Tech
Microsoft says AI feature that captures screenshots on new PCs will be off by default after backlash
Microsoft CEO Satya Nadella speaks at an event on Microsoft’s campus in Redmond, Washington, on May 20, 2024.
Chona Kasinger | Bloomberg | Getty Images
Microsoft said an artificial intelligence feature on new PCs that captures screenshots and enables searching of user activity will be off by default after security researchers determined that attackers could access the underlying data.
The Recall feature was one of the main capabilities Microsoft showed during a press briefing last month for forthcoming Copilot+ PCs with AI computing power onboard.
“If you don’t proactively choose to turn it on, it will be off by default,” Pavan Davuluri, Microsoft’s head of Windows and Surface devices, wrote in a blog post Friday.
Microsoft has been trying to balance competing interests of late as it moves to incorporate new generative AI tools into its products and to keep up with the competition. While the market is evolving rapidly, user privacy and security are under a microscope. A U.S. government review board recently criticized Microsoft’s handling of China’s breach of U.S. government officials’ email accounts.
Microsoft has already added the Copilot conversational chatbot into Windows in a way that resembles OpenAI’s popular ChatGPT. Both ChatGPT and Copilot rely on servers in the cloud to perform necessary computations and then send back responses to PCs. Recall is different in that it keeps data on users’ computers and doesn’t need to access supplemental computing power over the internet.
Satya Nadella, Microsoft’s CEO, directed employees to put security first and announced changes to its security practices following the U.S. government report.
After Microsoft announced Recall, which can search through a log of previous actions on PCs, industry experts began questioning the potential for hackers to retrieve users’ information.
Security practitioners released software called Total Recall that displays data Recall collects.
“Windows Recall stores everything locally in an unencrypted SQLite database, and the screenshots are simply saved in a folder on your PC,” they wrote in a description of Total Recall on GitHub. They expressed concern about attackers developing tools that can look for usernames and passwords contained in Recall screenshots.

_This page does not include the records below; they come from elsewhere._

(** ** The life cycle *)

Lemma bind_returned {A B : Type} (c : M A) (k : A -> M B) o p a p' :
  c o p = (Returned a, p') -> bind c k o p = k a o p'.
Proof. unfold bind. now intros ->. Qed.

Lemma arrive_returns n o s l :
  no_failure o -> respects_mutex o ->
  let sA := set_goalieStat n ARRIVING s in
  let h1 := Up mutex :: SaveState sA :: Store s sA :: Down mutex :: l in
  let h2 := Usleep :: h1 in
  arrive n o (mkProcess s l)
  = (Returned tt, mkProcess (others o h2 (others o h1 sA)) h2).
Proof.
  intros Hnf Hrm sA h1 h2. apply (wp_exact (arrive n)).
  unfold arrive. wp_calm Hnf Hrm. subst. split; reflexivity.
Qed.




(** Claim C9. Let two teams have been claimed in a run of the system that started
    with no goalie arrived, and let every team take at least one goalie.  A
    goalie whose life cycle starts then writes [ARRIVING] and later [LATE] and
    nothing else into its status entry; it takes the mutex twice, pauses once
    in between, and waits on no other semaphore: neither [goaliesWaitTeam]
    nor the semaphores of [waitReferee] and [playUntilEnd], which are not
    called. *)
Theorem latecomer_goes_straight_to_late n o xs s0 :
  goaliesArrived s0 = 0 -> goaliesFree s0 = 0 -> 0 <= playersFree s0 ->
  1 <= NUMTEAMGOALIES ->
  (2 <= length (claims (past (run xs (mkSystem s0 [])))))%nat ->
  (n < length (goalieStat (st (region (run xs (mkSystem s0 []))))))%nat ->
  no_failure o -> respects_mutex o -> keeps_status n o -> arrivals_monotone o ->
  let p0 := mkProcess (region (run xs (mkSystem s0 []))) [] in
  let p' := snd (main_life_cycle n o p0) in
  fst (main_life_cycle n o p0) = Returned tt /\
  syncs (trace p0 p') = [Down mutex; Up mutex; Usleep; Down mutex; Up mutex] /\
  statuses_written n (trace p0 p')
  = [Some ARRIVING; Some ARRIVING; Some ARRIVING; Some LATE] /\
  status_of n (shm p') = Some LATE.
Proof.
  intros Ha0 Hf0 Hp0 Hg Hk Hid Hnf Hrm Hks Hmono.
  pose proof (run_accounts xs s0) as H. cbn zeta in H.
  destruct H as (_ & _ & _ & Ha & Hgf & _ & Hsolv).
  destruct Hsolv as [[_ Hfree] _]; [unfold solvent; lia|].
  set (s := region (run xs (mkSystem s0 []))) in *.
  assert (Harr : 2 <= goaliesArrived s) by nia.
  clear Ha Hgf Hfree Hk. cbn zeta.
  pose proof (arrive_returns n o s [] Hnf Hrm) as Ea. cbn zeta in Ea.
  unfold main_life_cycle. rewrite (bind_returned _ _ _ _ _ _ Ea).
  set (la := Usleep :: _) in *. set (sa := others o la _) in *.
  assert (Hsa : status_of n sa = Some ARRIVING).
  { subst sa. rewrite !Hks. now apply status_of_set_goalieStat. }
  assert (Hida : (n < length (goalieStat (st sa)))%nat).
  { unfold status_of in Hsa. now apply lookup_lt_Some in Hsa. }
  assert (Harra : 2 <= goaliesArrived sa).
  { subst sa. etransitivity; [|apply Hmono]. etransitivity; [|apply Hmono].
    exact Harr. }
  assert (Hlate : late sa = true) by (apply late_iff; lia).
  pose proof (constitute_late n o sa la Hnf Hrm Hks Hlate) as E. cbn zeta in E.
  rewrite (bind_returned _ _ _ _ _ _ E). simpl (0 =? 0). cbv iota.
  unfold ret. cbn [fst snd shm].
  assert (Hst : status_of n (late_region n sa) = Some LATE)
    by (now apply status_of_set_goalieStat).
  unfold trace. emitted_simpl.
  repeat match goal with |- _ /\ _ => split end.
  - reflexivity.
  - subst la. reflexivity.
  - subst la. simpl. rewrite !status_of_registered, Hst, Hsa.
    unfold status_of. simpl. fold (status_of n sa). rewrite Hsa.
    f_equal. unfold status_of. simpl.
    now apply list_lookup_insert_eq.
  - now rewrite Hks.
Qed.

(** ** Every operation, against any behaviour of the rest of the system *)

(** Walking through an operation branch by branch. *)
Ltac wp_branch :=
  lazymatch goal with
  | |- wp (for_loop _ _) _ _ _ =>
      apply wp_handshake_loop_any; intros ?s'' ?ev ?Hev; cbn beta iota
  | |- wp (if ?b then _ else _) _ _ _ => destruct b eqn:?
  end.

Ltac wp_walk := repeat (first [wp_prim | wp_branch]).

Ltac unfold_operation :=
  unfold perform, arrive, goalieConstituteTeam, waitReferee, playUntilEnd.

Lemma Forall_handshake_events (P : event -> Prop) ev :
  P (Up playersWaitTeam) -> P (Down playerRegistered) ->
  Forall is_handshake ev -> Forall P ev.
Proof.
  intros H1 H2. induction 1 as [|e ev [-> | ->] _ IH]; constructor; auto.
Qed.

Ltac Forall_events :=
  repeat match goal with
  | |- Forall _ (_ :: _) => constructor
  | |- Forall _ [] => constructor
  | |- Forall _ (_ ++ _) => apply Forall_app; split
  | H : Forall is_handshake ?ev |- Forall _ ?ev =>
      apply (fun A B => Forall_handshake_events _ ev A B H)
  end.

Lemma keeps_the_others_status id v s : keeps_the_others id s (set_goalieStat id v s).
Proof.
  unfold keeps_the_others, status_of. simpl. repeat split; auto.
  - apply length_insert.
  - intros j Hj. now apply list_lookup_insert_ne.
Qed.

Lemma keeps_the_others_counter id s s' :
  st s' = st s -> playersArrived s' = playersArrived s -> keeps_the_others id s s'.
Proof.
  unfold keeps_the_others, status_of. intros -> ->. repeat split; auto.
Qed.

(** X2. No operation of goalie [id] writes a field of the players or the
    status entry of another goalie, whatever the other processes do and
    whichever semaphore call fails. *)
Theorem goalie_writes_keep_the_others id op o p :
  Forall (store_is (keeps_the_others id)) (emitted p (snd (perform id op o p))).
Proof.
  destruct p as [s l].
  change (wp (perform id op) o (mkProcess s l)
            (fun _ p' => Forall (store_is (keeps_the_others id))
                                (emitted (mkProcess s l) p'))).
  destruct op; unfold_operation; wp_walk; emitted_simpl; Forall_events;
    simpl; auto using keeps_the_others_status;
    apply keeps_the_others_counter; reflexivity.
Qed.

(** X3. No operation of the goalie ever lowers [goaliesArrived] or [teamId]:
    each of its writes leaves each of the two counters as it is or adds one,
    whatever the other processes do and whichever semaphore call fails. *)
Theorem goalie_writes_count_up id op o p :
  Forall (store_is counts_up) (emitted p (snd (perform id op o p))).
Proof.
  destruct p as [s l].
  change (wp (perform id op) o (mkProcess s l)
            (fun _ p' => Forall (store_is counts_up) (emitted (mkProcess s l) p'))).
  destruct op; unfold_operation; wp_walk; emitted_simpl; Forall_events;
    unfold counts_up; simpl; auto.
Qed.

Lemma arrivals_handshake_events ev h :
  Forall is_handshake ev -> arrivals (ev ++ h) = arrivals h.
Proof. induction 1 as [|e ev [-> | ->] _ IH]; simpl; auto. Qed.

(** X4. A call of [goalieConstituteTeam] that gets the mutex counts one
    arrival, no more and no less, on every way through it: the late goalie is
    counted, and so is the goalie whose process exits on a later semaphore
    call.  No other operation changes [goaliesArrived]. *)
Theorem one_arrival_per_constitution id op o p :
  let found := others o (Down mutex :: log p) (shm p) in
  let free := set_goaliesFree (goaliesFree found + 1) found in
  arrivals (emitted p (snd (perform id op o p)))
  = match op with
    | ConstituteTeam =>
        if sem_fails o (log p) then []
        else [Store free (set_goaliesArrived (goaliesArrived found + 1) free)]
    | _ => []
    end.
Proof.
  destruct p as [s l]. intros found free. subst free found. cbn [log shm].
  change (wp (perform id op) o (mkProcess s l)
            (fun _ p' =>
               arrivals (emitted (mkProcess s l) p')
               = match op with
                 | ConstituteTeam =>
                     if sem_fails o l then []
                     else [Store (set_goaliesFree
                                    (goaliesFree (others o (Down mutex :: l) s) + 1)
                                    (others o (Down mutex :: l) s))
                                 (set_goaliesArrived
                                    (goaliesArrived (others o (Down mutex :: l) s) + 1)
                                    (set_goaliesFree
                                       (goaliesFree (others o (Down mutex :: l) s) + 1)
                                       (others o (Down mutex :: l) s)))]
                 | _ => []
                 end)).
  destruct op; unfold_operation; wp_walk; emitted_simpl;
    repeat match goal with
           | H : sem_fails o l = _ |- _ => rewrite H
           end;
    cbn [arrivals app]; rewrite ?arrivals_handshake_events by assumption;
    cbn [arrivals]; fields;
    repeat case_bool_decide; try lia; try congruence; subst; reflexivity.
Qed.

(** X5. The goalie uses each semaphore in one direction, but for the mutex
    and [playerRegistered]: it never signals [goaliesWaitTeam],
    [playersWaitReferee] or [playersWaitEnd], on which goalies wait, and it
    never waits on [playersWaitTeam], [refereeWaitTeams] or [playing]. *)
Theorem goalie_calls_keep_their_direction id op o p :
  Forall (fun e => goalie_call e = true) (emitted p (snd (perform id op o p))).
Proof.
  destruct p as [s l].
  change (wp (perform id op) o (mkProcess s l)
            (fun _ p' => Forall (fun e => goalie_call e = true)
                                (emitted (mkProcess s l) p'))).
  destruct op; unfold_operation; wp_walk; emitted_simpl; Forall_events;
    reflexivity.
Qed.

(** The loop of the forming goalie ends in an exit only at a failed call. *)
Lemma wp_handshake_loop_exit n o s l (Q : outcome unit -> process -> Prop) :
  (forall s' ev, Forall is_handshake ev -> sem_fails o (ev ++ l) = true ->
                 Q Exited (mkProcess s' (ev ++ l))) ->
  (forall s' ev, Forall is_handshake ev -> Q (Returned tt) (mkProcess s' (ev ++ l))) ->
  wp (for_loop n (semUp playersWaitTeam ;; semDown playerRegistered)) o
     (mkProcess s l) Q.
Proof.
  intros HE HR.
  apply (wp_for_loop
           (fun _ q => exists s' ev, Forall is_handshake ev /\ q = mkProcess s' (ev ++ l))
           n 0).
  - exists s, []. split; [constructor | reflexivity].
  - intros j q (s' & ev & Hev & ->). wp_prim. wp_prim.
    + now apply HE.
    + wp_prim.
      * apply (HE _ (Up playersWaitTeam :: ev)); [|assumption].
        constructor; [now left | exact Hev].
      * exists s'1, (Down playerRegistered :: Up playersWaitTeam :: ev).
        split; [|reflexivity].
        constructor; [now right|]. constructor; [now left | exact Hev].
  - intros q (s' & ev & Hev & ->). now apply HR.
Qed.

Ltac wp_branch_exit :=
  lazymatch goal with
  | |- wp (for_loop _ _) _ _ _ =>
      apply wp_handshake_loop_exit;
      [intros ?s'' ?ev ?Hev ?Hfail | intros ?s'' ?ev ?Hev]; cbn beta iota
  | |- wp (if ?b then _ else _) _ _ _ => destruct b eqn:?
  end.

Ltac wp_walk_exit := repeat (first [wp_prim | wp_branch_exit]).

Lemma mutex_bracketed_handshake_events ev h :
  Forall is_handshake ev -> mutex_bracketed (ev ++ h) = mutex_bracketed h.
Proof. induction 1 as [|e ev [-> | ->] _ IH]; simpl; auto. Qed.

(** X6. Whatever the other processes do and whichever semaphore call fails,
    an operation started without the mutex takes it only when it does not
    hold it and gives it back only when it holds it; an operation that
    returns has given the mutex back, and a process that exits does so at a
    semaphore call that failed. *)
Theorem mutex_is_bracketed id op o p :
  mutex_bracketed (log p) = true -> holds_mutex (log p) = false ->
  let p' := snd (perform id op o p) in
  mutex_bracketed (log p') = true /\
  match fst (perform id op o p) with
  | Returned _ => holds_mutex (log p') = false
  | Exited => sem_fails o (log p') = true
  end.
Proof.
  destruct p as [s l]. cbn [log]. intros Hl Hm.
  change (wp (perform id op) o (mkProcess s l)
            (fun r p' =>
               mutex_bracketed (log p') = true /\
               match r with
               | Returned _ => holds_mutex (log p') = false
               | Exited => sem_fails o (log p') = true
               end)).
  destruct op; unfold_operation; wp_walk_exit; cbn [log];
    (split;
     [ cbn [mutex_bracketed holds_mutex];
       rewrite ?mutex_bracketed_handshake_events,
         ?holds_mutex_handshake_events by assumption;
       cbn [mutex_bracketed holds_mutex]; rewrite ?Hl, ?Hm; reflexivity
     | first [assumption | reflexivity | idtac] ]).
Qed.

Microsoft is adding security protections to Recall in addition to requiring people to manually turn it on once Copilot+ PCs become available on June 18. The search index database will be encrypted, Microsoft said.
“Windows Hello enrollment is required to enable Recall,” Davuluri wrote. “In addition, proof of presence is also required to view your timeline and search in Recall.”
With Windows Hello, users prove their identity by entering a PIN number, showing their face to the PC camera or providing a fingerprint.
“I think overall having a choice around opting in on home systems will save a lot of people security problems further down the line,” Kevin Beaumont, a former Microsoft cybersecurity analyst who criticized the original implementation of Recall, said in a Friday post on X. “It never should have been enabled by default.”